EXERCISE DETAILS: Each record is to be duplicated exactly, with nothing added.

Saved entries:
(* ===== verification/EngineFacts.v ===== *)
(** * What an engine pass promises

    A cut goes live only through every gate at once, at most once, and never in
    the pass that reverts it; what stands after a pass is exactly what still
    has its reasons; break-glass lifts everything. *)

From S2P Require Import ImageRef Posture PolicyLog Journal Restore.
From S2P Require Import Prelude Text Json PetGraph Attack Behavior Classify Graph Chain Corroborate Objective Prove Boundary.
From S2P Require Import Respond Ledger Actuator ActuatorFacts Render NodeContainment Backoff Verdicts VerdictFacts.
From S2P Require Import Incident AdjPass AdjFacts Divergence Engine.

(** ** The judge-freshness gate *)

Definition judged_fresh (verdicts : VerdictStore) (m : Mitigation) (now : Z) : Prop :=
  exists e, e ∈ live_corroborating_entries m /\ verdict_fresh verdicts e now JUDGE_FRESHNESS_BOUND = true.

Lemma gate_auto verdicts m d now :
  gate_on_judge_freshness verdicts m d now = AutoApply <-> d = AutoApply /\ judged_fresh verdicts m now.
Proof.
  unfold gate_on_judge_freshness, judged_fresh. destruct d; [|naive_solver|naive_solver].
  destruct (existsb _ _) eqn:E.
  - apply existsb_exists in E as (e & He & Hf). split; [|done]. intros _. split; [done|]. exists e.
    split; [by apply list_elem_of_In|done].
  - split; [done|]. intros [_ (e & He & Hf)].
    assert (existsb (fun entry => verdict_fresh verdicts entry now JUDGE_FRESHNESS_BOUND) (live_corroborating_entries m)
            = true) as H; [|by rewrite E in H].
    apply existsb_exists. exists e. split; [by apply list_elem_of_In|done].
Qed.

(** ** The actuation loop *)

Section Loop.
Context {G : Type} `{SG : !StableGraph G Node Edge}.
Implicit Types sg : SecurityGraph G.

(** The decision a pass takes on one mitigation. *)
Definition goes_live (verdicts : VerdictStore) (effective : EnabledActions) (scope : ActuationScope) sg
    (health : HealthReport) (now : Z) (m : Mitigation) : Prop :=
  auto_gates m effective scope (predict_blast_radius m sg health) /\ judged_fresh verdicts m now.

Definition goes_live_b (verdicts : VerdictStore) (effective : EnabledActions) (scope : ActuationScope) sg
    (health : HealthReport) (now : Z) (m : Mitigation) : bool :=
  bool_decide (gate_on_judge_freshness verdicts m
    (decide_cut m effective scope (predict_blast_radius m sg health)) now = AutoApply).

Lemma goes_live_spec verdicts effective scope sg health now m :
  goes_live_b verdicts effective scope sg health now m = true <-> goes_live verdicts effective scope sg health now m.
Proof. unfold goes_live_b, goes_live. by rewrite bool_decide_eq_true, gate_auto, decide_auto_spec. Qed.

Lemma log_is_active_spec log m :
  log_is_active log m = true <-> m_signature m ∈ m_signature ∘ aa_mitigation <$> log.
Proof.
  unfold log_is_active. rewrite existsb_exists, list_elem_of_fmap. setoid_rewrite <- list_elem_of_In.
  setoid_rewrite bool_decide_eq_true. naive_solver.
Qed.

Lemma log_record_new log m alive : log_is_active log m = false -> log_record log m alive = log ++ [mkActive m alive].
Proof.
  intros Hn. unfold log_record. f_equal. apply not_true_iff_false in Hn. rewrite log_is_active_spec in Hn.
  induction log as [|a log IH]; simpl; [done|]. rewrite fmap_cons, not_elem_of_cons in Hn. destruct Hn as [Hne Hn].
  rewrite bool_decide_eq_false_2 by (intros He; by apply Hne). simpl. by rewrite IH.
Qed.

RESPONSE AREA:
(* ===== verification/EngineFacts.v ===== *)
(** * What an engine pass promises

    A cut goes live only through every gate at once, at most once, and never in
    the pass that reverts it; what stands after a pass is exactly what still
    has its reasons; break-glass lifts everything. *)

From S2P Require Import ImageRef Posture PolicyLog Journal Restore.
From S2P Require Import Prelude Text Json PetGraph Attack Behavior Classify Graph Chain Corroborate Objective Prove Boundary.
From S2P Require Import Respond Ledger Actuator ActuatorFacts Render NodeContainment Backoff Verdicts VerdictFacts.
From S2P Require Import Incident AdjPass AdjFacts Divergence Engine.

(** ** The judge-freshness gate *)

Definition judged_fresh (verdicts : VerdictStore) (m : Mitigation) (now : Z) : Prop :=
  exists e, e ∈ live_corroborating_entries m /\ verdict_fresh verdicts e now JUDGE_FRESHNESS_BOUND = true.

Lemma gate_auto verdicts m d now :
  gate_on_judge_freshness verdicts m d now = AutoApply <-> d = AutoApply /\ judged_fresh verdicts m now.
Proof.
  unfold gate_on_judge_freshness, judged_fresh. destruct d; [|naive_solver|naive_solver].
  destruct (existsb _ _) eqn:E.
  - apply existsb_exists in E as (e & He & Hf). split; [|done]. intros _. split; [done|]. exists e.
    split; [by apply list_elem_of_In|done].
  - split; [done|]. intros [_ (e & He & Hf)].
    assert (existsb (fun entry => verdict_fresh verdicts entry now JUDGE_FRESHNESS_BOUND) (live_corroborating_entries m)
            = true) as H; [|by rewrite E in H].
    apply existsb_exists. exists e. split; [by apply list_elem_of_In|done].
Qed.

(** ** The actuation loop *)

Section Loop.
Context {G : Type} `{SG : !StableGraph G Node Edge}.
Implicit Types sg : SecurityGraph G.

(** The decision a pass takes on one mitigation. *)
Definition goes_live (verdicts : VerdictStore) (effective : EnabledActions) (scope : ActuationScope) sg
    (health : HealthReport) (now : Z) (m : Mitigation) : Prop :=
  auto_gates m effective scope (predict_blast_radius m sg health) /\ judged_fresh verdicts m now.

Definition goes_live_b (verdicts : VerdictStore) (effective : EnabledActions) (scope : ActuationScope) sg
    (health : HealthReport) (now : Z) (m : Mitigation) : bool :=
  bool_decide (gate_on_judge_freshness verdicts m
    (decide_cut m effective scope (predict_blast_radius m sg health)) now = AutoApply).

Lemma goes_live_spec verdicts effective scope sg health now m :
  goes_live_b verdicts effective scope sg health now m = true <-> goes_live verdicts effective scope sg health now m.
Proof. unfold goes_live_b, goes_live. by rewrite bool_decide_eq_true, gate_auto, decide_auto_spec. Qed.

Lemma log_is_active_spec log m :
  log_is_active log m = true <-> m_signature m ∈ m_signature ∘ aa_mitigation <$> log.
Proof.
  unfold log_is_active. rewrite existsb_exists, list_elem_of_fmap. setoid_rewrite <- list_elem_of_In.
  setoid_rewrite bool_decide_eq_true. naive_solver.
Qed.

Lemma log_record_new log m alive : log_is_active log m = false -> log_record log m alive = log ++ [mkActive m alive].
Proof.
  intros Hn. unfold log_record. f_equal. apply not_true_iff_false in Hn. rewrite log_is_active_spec in Hn.
  induction log as [|a log IH]; simpl; [done|]. rewrite fmap_cons, not_elem_of_cons in Hn. destruct Hn as [Hne Hn].
  rewrite bool_decide_eq_false_2 by (intros He; by apply Hne). simpl. by rewrite IH.
Qed.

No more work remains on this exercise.